Epstein–Barr virus infection shows higher seropositivity and viral loads in systemic lupus erythematosus patients compared to healthy controls

Systemic lupus erythematosus (SLE) is a chronic, complex autoimmune disease arising from the interaction of environmental triggers with a genetically susceptible host. Among environmental factors, infection with Epstein–Barr virus (EBV) has one of the strongest and most consistent epidemiological associations with SLE. Patients with SLE display higher EBV seropositivity rates, increased viral loads, and more frequent viral reactivations compared with healthy individuals.
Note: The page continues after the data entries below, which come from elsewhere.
(** Entries are not empty and do not overlap. *)
Definition tiles q : Prop :=
  (forall o e, q !! o = Some e -> 0 <= o /\ 0 < entryLen e /\ o + entryLen e <= MaxByteCount) /\
  (forall o e o' e', q !! o = Some e -> q !! o' = Some e' -> o < o' -> o + entryLen e <= o').

(** Byte [x] is in the queue. *)
Definition occupied q (x : Z) : Prop := exists o e, q !! o = Some e /\ o <= x < o + entryLen e.

(** No entry lies across [x]. *)
Definition whole q (x : Z) : Prop := forall o e, q !! o = Some e -> o < x -> o + entryLen e <= x.

(** The queue without the entries that start in a range *)
Definition clear (a b : Z) q : gmap Z frameSorterEntry := filter (fun x => ~ a <= x.1 < b) q.

Lemma lookup_clear a b q o : clear a b q !! o = if decide (a <= o < b) then None else q !! o.
Proof.
  unfold clear. destruct (decide (a <= o < b)).
  - apply map_lookup_filter_None. right. intros e _ H. by apply H.
  - destruct (q !! o) eqn:E; [by apply map_lookup_filter_Some | apply map_lookup_filter_None; by left].
Qed.

Lemma lookup_clear_Some a b q o e : clear a b q !! o = Some e <-> q !! o = Some e /\ ~ a <= o < b.
Proof. rewrite lookup_clear. case_decide; naive_solver. Qed.

Lemma clear_empty a b q : (forall o, a <= o < b -> q !! o = None) -> clear a b q = q.
Proof. intros H. apply map_eq. intros o. rewrite lookup_clear. case_decide; [by rewrite H | done]. Qed.

Lemma clear_join a b c q : a <= b -> b <= c -> clear b c (clear a b q) = clear a c q.
Proof.
  intros. apply map_eq. intros o. rewrite !lookup_clear.
  repeat case_decide; first [done | exfalso; lia].
Qed.

Lemma clear_tiles a b q : tiles q -> tiles (clear a b q).
Proof.
  intros [H1 H2]. split.
  - intros o e [H _]%lookup_clear_Some. by apply H1.
  - intros o e o' e' [H _]%lookup_clear_Some [H' _]%lookup_clear_Some. by apply (H2 o e o' e').
Qed.

Lemma clear_whole a b q x : whole q x -> whole (clear a b q) x.
Proof. intros H o e [Ho _]%lookup_clear_Some. by apply H. Qed.

Lemma clear_occupied a b q x : whole q a -> whole q b -> occupied (clear a b q) x <-> occupied q x /\ ~ a <= x < b.
Proof.
  intros Ha Hb. split.
  - intros (o & e & [H1 H2]%lookup_clear_Some & H3). split; [by exists o, e|].
    intros H4. specialize (Ha _ _ H1). lia.
  - intros [(o & e & H1 & H3) H2]. exists o, e. split; [|done]. apply lookup_clear_Some. split; [done|].
    intros H4. specialize (Hb _ _ H1). lia.
Qed.

Lemma unoccupied_lookup q x : tiles q -> ~ occupied q x -> q !! x = None.
Proof.
  intros [H _] Hn. destruct (q !! x) as [e|] eqn:E; [|done]. destruct (H _ _ E) as (? & ? & ?).
  destruct Hn. exists x, e. split; [done | lia].
Qed.

Lemma unoccupied_whole q x : ~ occupied q x -> whole q x.
Proof. intros Hn o e Ho Hlt. destruct (Z.le_gt_cases (o + entryLen e) x); [done|]. destruct Hn. exists o, e. split; [done | lia]. Qed.

Lemma entry_whole q o e : tiles q -> q !! o = Some e -> whole q o.
Proof. intros [_ H] Ho o' e' Ho' Hlt. by eapply H. Qed.

Lemma whole_unoccupied q x : whole q x -> q !! x = None -> ~ occupied q x.
Proof.
  intros Hw Hn (o & e & Ho & Hx). destruct (decide (o = x)) as [->|]; [congruence|]. specialize (Hw _ _ Ho). lia.
Qed.

Lemma entry_unoccupied q o e x : tiles q -> q !! o = Some e -> ~ occupied q x -> o <= x -> o + entryLen e <= x.
Proof.
  intros Ht Ho Hn Hle. destruct (Z.le_gt_cases (o + entryLen e) x); [done|]. destruct Hn. exists o, e. split; [done | lia].
Qed.

(** *** Callbacks *)

(** The callbacks that wait in the queue, and with them those that were called *)
Definition callbacks q : list nat := omap (fun x => DoneCb x.2) (map_to_list q).
Definition held q (released : list nat) : list nat := released ++ callbacks q.

Lemma callbacks_insert q o e : q !! o = None -> callbacks (<[o := e]> q) ≡ₚ option_list (DoneCb e) ++ callbacks q.
Proof.
  intros H. unfold callbacks. rewrite map_to_list_insert by done. cbn. by destruct (DoneCb e).
Qed.

Lemma callbacks_delete q o e : q !! o = Some e -> callbacks q ≡ₚ option_list (DoneCb e) ++ callbacks (delete o q).
Proof.
  intros H. rewrite <- (insert_delete_id q o e H) at 1. apply callbacks_insert. apply lookup_delete_eq.
Qed.

Lemma call_app doneCb released : call doneCb released = released ++ option_list doneCb.
Proof. destruct doneCb; cbn; [done | by rewrite app_nil_r]. Qed.

Lemma held_delete q o e released : q !! o = Some e ->
  held (delete o q) (call (DoneCb e) released) ≡ₚ held q released.
Proof.
  intros H. unfold held. rewrite (callbacks_delete q o e H), call_app, <- app_assoc. done.
Qed.

(** *** Deleting consecutive entries *)

Lemma delete_tiles q o : tiles q -> tiles (delete o q).
Proof.
  intros [H1 H2]. split.
  - intros o' e [_ H]%lookup_delete_Some. by apply H1.
  - intros a e a' e' [_ H]%lookup_delete_Some [_ H']%lookup_delete_Some. by apply (H2 a e a' e').
Qed.

Lemma delete_clear q o e : tiles q -> q !! o = Some e -> delete o q = clear o (o + entryLen e) q.
Proof.
  intros [H1 H2] Ho. apply map_eq. intros x. rewrite lookup_clear. destruct (H1 _ _ Ho) as (_ & ? & _).
  destruct (decide (x = o)) as [->|].
  - rewrite lookup_delete_eq. case_decide; [done | lia].
  - rewrite lookup_delete_ne by done. case_decide; [|done].
    destruct (q !! x) as [e'|] eqn:E; [|done]. specialize (H2 _ _ _ _ Ho E). lia.
Qed.

Lemma size_delete q o e : q !! o = Some e -> (size (delete o q) < size q)%nat.
Proof.
  intros H. rewrite <- (insert_delete_id q o e H) at 2. rewrite map_size_insert_None by apply lookup_delete_eq. lia.
Qed.

(** What a walk along the entries from [pos] to [b] passes *)
Record passed q (pos b : Z) : Prop := {
  pa_le : pos <= b;
  pa_occupied : forall x, pos <= x < b -> occupied q x;
  pa_whole : whole q pos -> whole q b;
}.

Lemma passed_refl q pos : passed q pos pos.
Proof. split; [lia | intros; lia | done]. Qed.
In genetically predisposed hosts, EBV can disturb immune homeostasis and contribute to the breakdown of self-tolerance, acting within a broader network of environmental influences that shape lupus pathogenesis. Despite this well-established association, the precise mechanisms linking EBV infection to lupus autoimmunity have remained incompletely understood. Recent single-cell RNA-sequencing revealed that EBV-infected B cells in SLE are transcriptionally distinct, with enhanced EBNA2-driven antigen presentation and ability to activate autoreactive CD4+ T cells, which positions EBV as an active driver rather than a passive trigger of autoimmunity. These findings also highlight the interconnections between EBV-related mechanisms and dominant lupus pathways. These important new insights may have significant therapeutic implications, with a focus on B-cell targeted therapies that may suppress EBV reservoirs, while T-cell approaches, vaccines, and therapies disrupting EBV latency programs emerge as possible new strategies. This Mini Review summarizes established and emerging mechanistic evidence connecting EBV to SLE, with particular emphasis on recent data identifying EBV-infected B cells as potentialdrivers of lupus pathogenesis, and discusses the therapeutic implications of these findings.